“The right to adequate food is the right to dignity and life”

Global Civil Society Forum consolidates positions towards CFS 45

The Civil Society Global Forum, an annual gathering that brings together a diversity of organisations and individuals working on food and nutrition, opened this Saturday (13 October) in Rome, Italy.

More than three hundred participants, from all continents, gathered for two days to agree civil society’s positions ahead of the week‐long 45th Plenary Session of the UN World Committee on Food Security (CFS), 15‐19 October.

Chairing the opening session of the forum, Saul Vicente Vasquez, from the Indigenous Peoples constituency, said the right to food, dignity and life cannot be dissociated from each other. “There is no dignity without adequate food and the right to adequate food is an essential human right that needs to be defended, respected and exercised worldwide,” he said.

Speakers at the opening session included the UN Food and Agriculture Organisation’s General Director, the president of the CFS and the International Fund for Agricultural Development (IFAD) representative. All acknowledged the tragic situation of rising world hunger and malnutrition.

For civil society, it is, therefore, essential to return a human rights approach to the heart of decision-making and governance on food security.
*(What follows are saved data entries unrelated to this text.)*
(** * ESPResSo core excerpts: integrator, minimizer, layered cells,
      quartic and affinity bonds, MMM2D near tuning, dipolar P3M setters.

    A shallow embedding of the C++ sources.  Conventions used throughout:

    - a C++ [double] is an exact rational ([Q]): rounding, infinities and
      NaN are not represented, and [x / 0] is [0] as in [Qdiv];
    - a C++ [int] is a [Z]; overflow of [int] arithmetic is not represented;
    - [Utils::Vector3d] is a record of three components, read and written by
      index the way the [for (j = 0; j < 3; j++)] loops of the sources do;
    - functions of libm and of other translation units ([sqrt], [exp], [pow],
      [K1], the random generator, ...) are [Variable]s of the enclosing
      [Section]; nothing is assumed about them unless a [Hypothesis] says so;
    - an output parameter ([double *force]) is modelled by passing the old
      contents in and returning the new contents. *)

From Stdlib Require Import QArith Qabs Qround ZArith List Bool Lia Lqa.
Import ListNotations.

Local Open Scope Q_scope.

(** ** Comparisons on doubles *)

Definition Qltb (a b : Q) : bool := negb (Qle_bool b a).
Definition Qgtb (a b : Q) : bool := Qltb b a.
Definition Qleb (a b : Q) : bool := Qle_bool a b.
Definition Qgeb (a b : Q) : bool := Qle_bool b a.

Lemma Qltb_lt (a b : Q) : Qltb a b = true <-> a < b.
Proof.
  unfold Qltb. rewrite negb_true_iff.
  split; intro H.
  - apply Qnot_le_lt. intro Hle. apply Qle_bool_iff in Hle. congruence.
  - destruct (Qle_bool b a) eqn:E; [|reflexivity].
    apply Qle_bool_iff in E. exfalso. apply (Qlt_not_le _ _ H E).
Qed.

Lemma Qltb_ge (a b : Q) : Qltb a b = false <-> b <= a.
Proof.
  unfold Qltb. rewrite negb_false_iff. apply Qle_bool_iff.
Qed.

Lemma Qgtb_gt (a b : Q) : Qgtb a b = true <-> b < a.
Proof. apply Qltb_lt. Qed.

Lemma Qgtb_le (a b : Q) : Qgtb a b = false <-> a <= b.
Proof. apply Qltb_ge. Qed.

Lemma Qleb_le (a b : Q) : Qleb a b = true <-> a <= b.
Proof. apply Qle_bool_iff. Qed.

Lemma Qgeb_ge (a b : Q) : Qgeb a b = true <-> b <= a.
Proof. apply Qle_bool_iff. Qed.

Lemma Qgeb_lt (a b : Q) : Qgeb a b = false <-> a < b.
Proof.
  unfold Qgeb. split; intro H.
  - apply Qnot_le_lt. intro Hle. apply Qle_bool_iff in Hle. congruence.
  - destruct (Qle_bool b a) eqn:E; [|reflexivity].
    apply Qle_bool_iff in E. exfalso. apply (Qlt_not_le _ _ H E).
Qed.

(** [Utils::sqr]. *)
Definition sqr (x : Q) : Q := x * x.

(** A square root that is exact on squares of rationals; it stands for libm's
    [sqrt] when the model is run on concrete inputs. *)
Definition sqrt_exact (q : Q) : Q :=
  Z.sqrt (Qnum q * Zpos (Qden q)) # Qden q.

Lemma sqrt_exact_nonneg (q : Q) : 0 <= sqrt_exact q.
Proof.
  unfold sqrt_exact, Qle. simpl. rewrite Z.mul_1_r. apply Z.sqrt_nonneg.
Qed.

(** ** Utils::Vector3d *)

Record Vector3d : Type := mkV { vx : Q; vy : Q; vz : Q }.

Definition vget (v : Vector3d) (j : nat) : Q :=
  match j with
  | O => vx v
  | S O => vy v
  | _ => vz v
  end.

Definition vset (v : Vector3d) (j : nat) (a : Q) : Vector3d :=
  match j with
  | O => mkV a (vy v) (vz v)
  | S O => mkV (vx v) a (vz v)
  | _ => mkV (vx v) (vy v) a
  end.

Definition vadd (a b : Vector3d) : Vector3d :=
  mkV (vx a + vx b) (vy a + vy b) (vz a + vz b).

Definition vsub (a b : Vector3d) : Vector3d :=
  mkV (vx a - vx b) (vy a - vy b) (vz a - vz b).

Definition vscale (c : Q) (a : Vector3d) : Vector3d :=
  mkV (c * vx a) (c * vy a) (c * vz a).

Definition norm2 (a : Vector3d) : Q :=
  vx a * vx a + vy a * vy a + vz a * vz a.

(** Component-wise equality of doubles. *)
Definition veq (a b : Vector3d) : Prop :=
  vx a == vx b /\ vy a == vy b /\ vz a == vz b.

Lemma vget_vset_same (v : Vector3d) (j : nat) (a : Q) :
  vget (vset v j a) j = a.
Proof. destruct j as [|[|j]]; reflexivity. Qed.

Lemma vget_vset_other (v : Vector3d) (i j : nat) (a : Q) :
  (i < 3)%nat -> (j < 3)%nat -> i <> j -> vget (vset v j a) i = vget v i.
Proof.
  intros Hi Hj Hij.
  destruct i as [|[|[|i]]]; destruct j as [|[|[|j]]]; try lia; reflexivity.
Qed.

Lemma norm2_nonneg (a : Vector3d) : 0 <= norm2 a.
Proof. unfold norm2. nra. Qed.

(** ** Quartic bond potential (bonded_interactions/quartic.hpp) *)

Module Quartic.

Record Quartic_bond_parameters : Type := mkQuartic {
  k0 : Q;
  k1 : Q;
  r : Q;
  r_cut : Q
}.

Section Quartic.

Variable sqrt : Q -> Q.

(** [Utils::Vector3d::norm]. *)
Definition norm (v : Vector3d) : Q := sqrt (norm2 v).

(** [calc_quartic_pair_force]: the return value and the contents of
    [force] after the call. *)
Definition calc_quartic_pair_force (iaparams : Quartic_bond_parameters)
    (dx : Vector3d) (force : Vector3d) : Z * Vector3d :=
  let dist := norm dx in
  if Qgtb (r_cut iaparams) 0 && Qgtb dist (r_cut iaparams) then
    (1%Z, force)
  else
    let dr := dist - r iaparams in
    let fac := (k0 iaparams * dr + k1 iaparams * dr * dr * dr) / dist in
    (0%Z, mkV (- fac * vx dx) (- fac * vy dx) (- fac * vz dx)).

(** [quartic_pair_energy]: the return value and the contents of
    [_energy] after the call. *)
Definition quartic_pair_energy (iaparams : Quartic_bond_parameters)
    (dx : Vector3d) (_energy : Q) : Z * Q :=
  let dist := norm dx in
  if Qgtb (r_cut iaparams) 0 && Qgtb dist (r_cut iaparams) then
    (1%Z, _energy)
  else
    let dr2 := sqr (dist - r iaparams) in
    (0%Z, (1#2) * k0 iaparams * dr2 + (1#4) * k1 iaparams * sqr dr2).

(** The bond is reported broken exactly when the cutoff is active and the
    distance is strictly beyond it. *)
Lemma quartic_broken_iff (ia : Quartic_bond_parameters) (dx : Vector3d) :
  Qgtb (r_cut ia) 0 && Qgtb (norm dx) (r_cut ia) = true
  <-> (0 < r_cut ia /\ r_cut ia < norm dx).
Proof.
  rewrite andb_true_iff, !Qgtb_gt. tauto.
Qed.

Lemma quartic_not_broken_iff (ia : Quartic_bond_parameters) (dx : Vector3d) :
  Qgtb (r_cut ia) 0 && Qgtb (norm dx) (r_cut ia) = false
  <-> ~ (0 < r_cut ia /\ r_cut ia < norm dx).
Proof.
  rewrite <- quartic_broken_iff.
  destruct (Qgtb (r_cut ia) 0 && Qgtb (norm dx) (r_cut ia)); split; intro H;
    try reflexivity; try discriminate.
  - exfalso. apply H. reflexivity.
Qed.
“It is a human right that is violated and many people are deprived of food, as the UN report confirms”, said Ramona Dominicioiu, from the Civil Society Mechanism. Ramona was referring to the recently released UN report on the State of Food Security and Nutrition in the World, which finds that at least 821 million people – more than all of the current population of Europe together ‐ do not have enough to eat.

The report confirms what those on the frontline of food insecurity know – the world is not on the right track when it comes to fighting global hunger and the ‘zero hunger’ by 2030 Sustainable Development Goal is at risk of not being met.

The participants of the civil society forum, some of them from countries that are most affected by hunger and malnutrition, believe that their perspectives must be taken more seriously by the governments and institutions that take political and practical decisions on food governance. They represent constituencies including smallholder farmers, pastoralists, fisherfolks, indigenous peoples, agricultural and food workers, landless, women, youth, consumers, urban food insecure and NGOs.

The Civil Society and Indigenous Peoples Mechanism (CSM) is the convener of the forum and articulates the voices and positions of these constituencies at the CFS Plenary meetings. Organizations and movements that participate in the CSM space, including those of small‐scale food producers and consumers, are believed to have more than 300 million affiliated members in all continents.

In the video below, Elene Shatberashvili from Biological Farmer Association Elkana and La Via Campesina, Georgia, explains what civil society forum is all about and why it is an important space.

Organisations and movements participating in the CSM include the rights‐holders, subjects of their own development and are the most knowledgeable contributors to debates on food security and nutrition worldwide, despite being among the most affected by food insecurity and malnutrition.

“Not only do we know the reality but also we are part of it. We are living the day to day reality in our country as food producers, fishers, consumers, agricultural and food workers. Who, more than us, should be listened to in the debates about food policies?” asks Azra Sayeed, from the International Women’s Alliance, Pakistan.

The CFS, as the most inclusive international and intergovernmental platform, is also a space of lively debate where food ideologies are contested and developed. It is not hard to imagine how challenging it is to find agreement, in a space where multi‐actors have different interests.

While it is common ground that the hunger crisis is a reality, opinions differ as to the solutions. Most CSM participating organizations defend agroecology, an alternative form of sustainable agriculture, and food sovereignty as the alternative paradigm to transform current food systems.

This view is also shared by Hilal Elver, the UN’s Special Rapporteur on the Right to Food. Elver said in her speech at the civil society forum that the agro-industrial sector is exerting huge influence over the sector in food policy negotiations at the global, national and local level. But she said there is no doubt that agroecology is only alternative to ending rising hunger. “Agroecology will [increasingly] be the only way. When everyone understands this maybe it will be too late. We need to push now to make it an acceptable alternative.”